The spell enclosing her lurched again, and the last threads blew apart.
She was suspended in the maelstrom, unprotected, and without direction.
She might have cried out, but all she heard was the wind rushing in her ears. The wind carried sticks, or stones, or bits of flame; these struck her, and hurt where they struck.
The wind increased, blowing through her, carrying away the power she had gained from the Borgan’s sea.
Frightened in earnest, she thrust her will and her self toward Cheobaug. Power rippled against the punishing wind; the particular taste of
her
power tingled on her tongue. She closed her eyes and
pushed
.
But when she opened her eyes again, it was to the storm.
It came to her then, that she was lost between the Worlds.
And she would
die
between the Worlds, her power stripped away like the flesh from her bones, and her soul left to scream in the unending wind.
Horror—but there was no time for horror, or for fear. She must—she would!—act. She was a goddess. She would not perish here.
She cast ’round inside the punishing wind, refusing to be just one more mote driven by its fury. She spun a net of her will and cast it wide. When she pulled it home, she saw that it contained a single, glowing thread, already beginning to fade.
She snatched it to her, and tasted the sweetness of the waters she had lately quit.
Clinging to the fading thread with every ounce of will she possessed, she conjured the image, the taste, and the virtue of the Borgan’s sweet, free sea. Laboriously, she built into the conjuration an image of the goblins’ humble dwelling.
She poured her will into the little working, informing it with every bit of longing in her heart.
The thread she held took fire; it contracted, snapping her through the abrasive, burning wind; until she lost her sense of self, and everything was black.
Cael was stocking the fridge when Breccia and I came downstairs, a little after six o’clock.
“Good evening,” I told his back. “Did you find your message?”
He looked at me over the fridge’s door.
“I did find the message and I called Maureen Pare. We have an appointment to meet in her office tomorrow at ten o’clock.
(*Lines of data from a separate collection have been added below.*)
(** [utf8.AppendRune] of a code point that is not a surrogate. *)
Definition utf8_encode (u : Z) : string :=
  if u <? 128 then String (byte u) ""
  else if u <? 2048 then String (byte (192 + u / 64)) (String (byte (128 + u mod 64)) "")
  else if u <? 65536 then
    String (byte (224 + u / 4096)) (String (byte (128 + u / 64 mod 64)) (String (byte (128 + u mod 64)) ""))
  else String (byte (240 + u / 262144)) (String (byte (128 + u / 4096 mod 64))
         (String (byte (128 + u / 64 mod 64)) (String (byte (128 + u mod 64)) ""))).

(** ** Scanning *)

Definition is_ws (c : ascii) : bool :=
  Ascii.eqb c ch_space || Ascii.eqb c "009"%char || Ascii.eqb c ch_nl || Ascii.eqb c ch_cr.
Fixpoint skip_ws (s : string) : string :=
  match s with String c r => if is_ws c then skip_ws r else s | "" => "" end.

Definition is_hex (c : ascii) : bool := is_digit c || in_range 97 102 c || in_range 65 70 c.
Definition hex_digit (c : ascii) : Z :=
  if is_digit c then bval c - 48 else if in_range 97 102 c then bval c - 87 else bval c - 55.
Definition hex4 (a b c d : ascii) : Z :=
  hex_digit a * 4096 + hex_digit b * 256 + hex_digit c * 16 + hex_digit d.

(** The one-letter escapes and what they stand for. *)
Definition simple_escape (e : ascii) : option ascii :=
  if Ascii.eqb e ch_dquote then Some ch_dquote
  else if Ascii.eqb e ch_bslash then Some ch_bslash
  else if Ascii.eqb e "/"%char then Some "/"%char
  else if Ascii.eqb e "b"%char then Some "008"%char
  else if Ascii.eqb e "f"%char then Some "012"%char
  else if Ascii.eqb e "n"%char then Some ch_nl
  else if Ascii.eqb e "r"%char then Some ch_cr
  else if Ascii.eqb e "t"%char then Some "009"%char
  else None.
(* ===== verification/JsonFacts.v ===== *)
(** * Facts about the JSON codec

    Well-formed trees, and that parsing the compact text of a well-formed
    tree gives it back; that every parsed tree is well formed; that the
    encoding of a map decodes to the map. *)

From Stdlib Require Import Ascii.
From stdpp Require Import sorting.
From S2P Require Import Prelude GoStrings Net Json.

(** ** Induction over trees *)

Section Induction.
Context (P : json -> Prop).
Hypothesis HNull : P JNull.
Hypothesis HBool : forall b, P (JBool b).
Hypothesis HNum : forall l, P (JNum l).
Hypothesis HStr : forall r, P (JStr r).
Hypothesis HArr : forall l, Forall P l -> P (JArr l).
Hypothesis HObj : forall m, Forall (fun kv => P kv.2) m -> P (JObj m).

Fixpoint json_rect' (v : json) : P v :=
  match v with
  | JNull => HNull
  | JBool b => HBool b
  | JNum l => HNum l
  | JStr r => HStr r
  | JArr l => HArr l ((fix go l : Forall P l :=
      match l with [] => Forall_nil_2 _ | x :: l => Forall_cons_2 _ _ _ (json_rect' x) (go l) end) l)
  | JObj m => HObj m ((fix go m : Forall (fun kv => P kv.2) m :=
      match m with [] => Forall_nil_2 _ | kv :: m => Forall_cons_2 _ _ _ (json_rect' kv.2) (go m) end) m)
  end.
End Induction.

(** ** Well-formed trees *)

Definition str_wf (raw : string) : Prop := scan_string (raw +:+ String ch_dquote "") = Some (raw, "").
Definition num_wf (lit : string) : Prop := scan_number lit = Some (lit, "").

Inductive json_wf : Z -> json -> Prop :=
| wf_null d : json_wf d JNull
| wf_bool d b : json_wf d (JBool b)
| wf_num d lit : num_wf lit -> json_wf d (JNum lit)
| wf_str d raw : str_wf raw -> json_wf d (JStr raw)
| wf_arr d l : 1 <= d -> Forall (json_wf (d - 1)) l -> json_wf d (JArr l)
| wf_obj d m : 1 <= d -> Forall (fun kv => str_wf kv.1 /\ json_wf (d - 1) kv.2) m -> json_wf d (JObj m).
I am one of five applicants for Animal Control Officer chosen for personal interviews.”
“That’s pretty good,” I said. “Do you have interview clothes?”
He frowned. “I fear I may not.”
“If you want, I’ll check out your closet. If there’s nothing suitable, I volunteer to go down to Dynamite with you and help pick out clothes. Though, honestly, Mrs. Kristanos’ taste is perfect; just tell her what you need.”
“Yes,” Cael said, which I took as permission to root through his closet.
* * *
Gran having stated her intention to remain under leaf for the foreseeable future, Cael had temporary use of her bedroom. I opened the closet and perused the contents. Then I went back to the kitchen to let Cael know that we were going shopping.